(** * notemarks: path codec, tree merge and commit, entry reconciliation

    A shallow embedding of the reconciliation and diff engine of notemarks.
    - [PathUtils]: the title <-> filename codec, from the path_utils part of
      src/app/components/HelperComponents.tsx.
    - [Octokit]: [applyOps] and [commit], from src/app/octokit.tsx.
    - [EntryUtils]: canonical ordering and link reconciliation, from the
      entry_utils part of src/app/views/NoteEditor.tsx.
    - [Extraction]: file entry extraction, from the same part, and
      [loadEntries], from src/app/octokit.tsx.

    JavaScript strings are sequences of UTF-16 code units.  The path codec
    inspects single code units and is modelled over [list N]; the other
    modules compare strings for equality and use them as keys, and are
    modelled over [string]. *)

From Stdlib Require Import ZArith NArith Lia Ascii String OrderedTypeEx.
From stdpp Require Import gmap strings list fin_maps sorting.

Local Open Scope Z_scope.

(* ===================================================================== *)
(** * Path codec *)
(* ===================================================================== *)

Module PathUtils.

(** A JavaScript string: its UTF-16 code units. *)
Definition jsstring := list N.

# # # #

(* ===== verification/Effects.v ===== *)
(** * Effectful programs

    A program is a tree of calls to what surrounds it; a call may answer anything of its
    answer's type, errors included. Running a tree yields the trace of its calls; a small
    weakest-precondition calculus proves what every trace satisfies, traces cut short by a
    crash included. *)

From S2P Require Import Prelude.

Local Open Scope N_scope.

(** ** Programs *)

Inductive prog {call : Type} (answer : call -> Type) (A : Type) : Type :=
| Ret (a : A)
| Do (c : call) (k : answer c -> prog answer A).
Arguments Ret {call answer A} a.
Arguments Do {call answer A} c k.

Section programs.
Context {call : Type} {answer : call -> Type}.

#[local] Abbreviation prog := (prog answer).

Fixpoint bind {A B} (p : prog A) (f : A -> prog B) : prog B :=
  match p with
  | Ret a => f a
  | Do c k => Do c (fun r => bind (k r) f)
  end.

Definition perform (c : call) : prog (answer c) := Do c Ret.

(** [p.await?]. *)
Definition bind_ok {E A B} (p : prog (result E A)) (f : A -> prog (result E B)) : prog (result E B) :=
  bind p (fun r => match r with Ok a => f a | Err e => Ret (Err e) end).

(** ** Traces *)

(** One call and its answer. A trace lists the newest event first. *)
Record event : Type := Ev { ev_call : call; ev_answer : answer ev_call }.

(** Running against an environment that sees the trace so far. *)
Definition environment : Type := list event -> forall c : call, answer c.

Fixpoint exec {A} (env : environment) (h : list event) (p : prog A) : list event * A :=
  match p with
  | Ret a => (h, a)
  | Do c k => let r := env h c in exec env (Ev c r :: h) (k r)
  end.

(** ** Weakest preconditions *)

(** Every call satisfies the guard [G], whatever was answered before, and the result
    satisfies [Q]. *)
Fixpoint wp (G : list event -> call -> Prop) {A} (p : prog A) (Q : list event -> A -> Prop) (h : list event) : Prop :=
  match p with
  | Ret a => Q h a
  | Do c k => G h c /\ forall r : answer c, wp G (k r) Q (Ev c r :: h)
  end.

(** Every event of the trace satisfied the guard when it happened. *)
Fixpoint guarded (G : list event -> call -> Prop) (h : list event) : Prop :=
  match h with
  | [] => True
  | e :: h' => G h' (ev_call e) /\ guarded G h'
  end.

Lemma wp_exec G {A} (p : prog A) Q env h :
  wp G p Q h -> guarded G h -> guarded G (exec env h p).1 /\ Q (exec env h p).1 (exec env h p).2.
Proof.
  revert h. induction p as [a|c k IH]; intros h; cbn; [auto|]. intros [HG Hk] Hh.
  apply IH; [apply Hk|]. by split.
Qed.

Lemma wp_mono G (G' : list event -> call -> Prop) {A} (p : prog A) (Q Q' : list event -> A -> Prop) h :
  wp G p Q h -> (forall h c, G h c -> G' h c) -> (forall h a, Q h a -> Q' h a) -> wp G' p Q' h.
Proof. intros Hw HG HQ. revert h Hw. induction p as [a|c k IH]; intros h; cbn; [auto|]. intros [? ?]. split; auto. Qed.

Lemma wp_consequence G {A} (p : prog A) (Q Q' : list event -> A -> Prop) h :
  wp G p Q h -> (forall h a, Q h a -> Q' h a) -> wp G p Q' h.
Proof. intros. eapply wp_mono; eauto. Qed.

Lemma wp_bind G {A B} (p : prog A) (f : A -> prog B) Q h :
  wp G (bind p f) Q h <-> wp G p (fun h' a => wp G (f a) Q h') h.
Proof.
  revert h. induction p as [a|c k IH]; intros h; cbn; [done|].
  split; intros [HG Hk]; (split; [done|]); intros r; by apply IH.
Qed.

# # # #

● Exercise brief: Starting at the line above that contains "(** * notemarks: path", write out each line exactly until the line that contains "src/app/components/HelperComponents.tsx." has been written, and stop there.

● The completed task:
(** * notemarks: path codec, tree merge and commit, entry reconciliation

    A shallow embedding of the reconciliation and diff engine of notemarks.
    - [PathUtils]: the title <-> filename codec, from the path_utils part of
      src/app/components/HelperComponents.tsx.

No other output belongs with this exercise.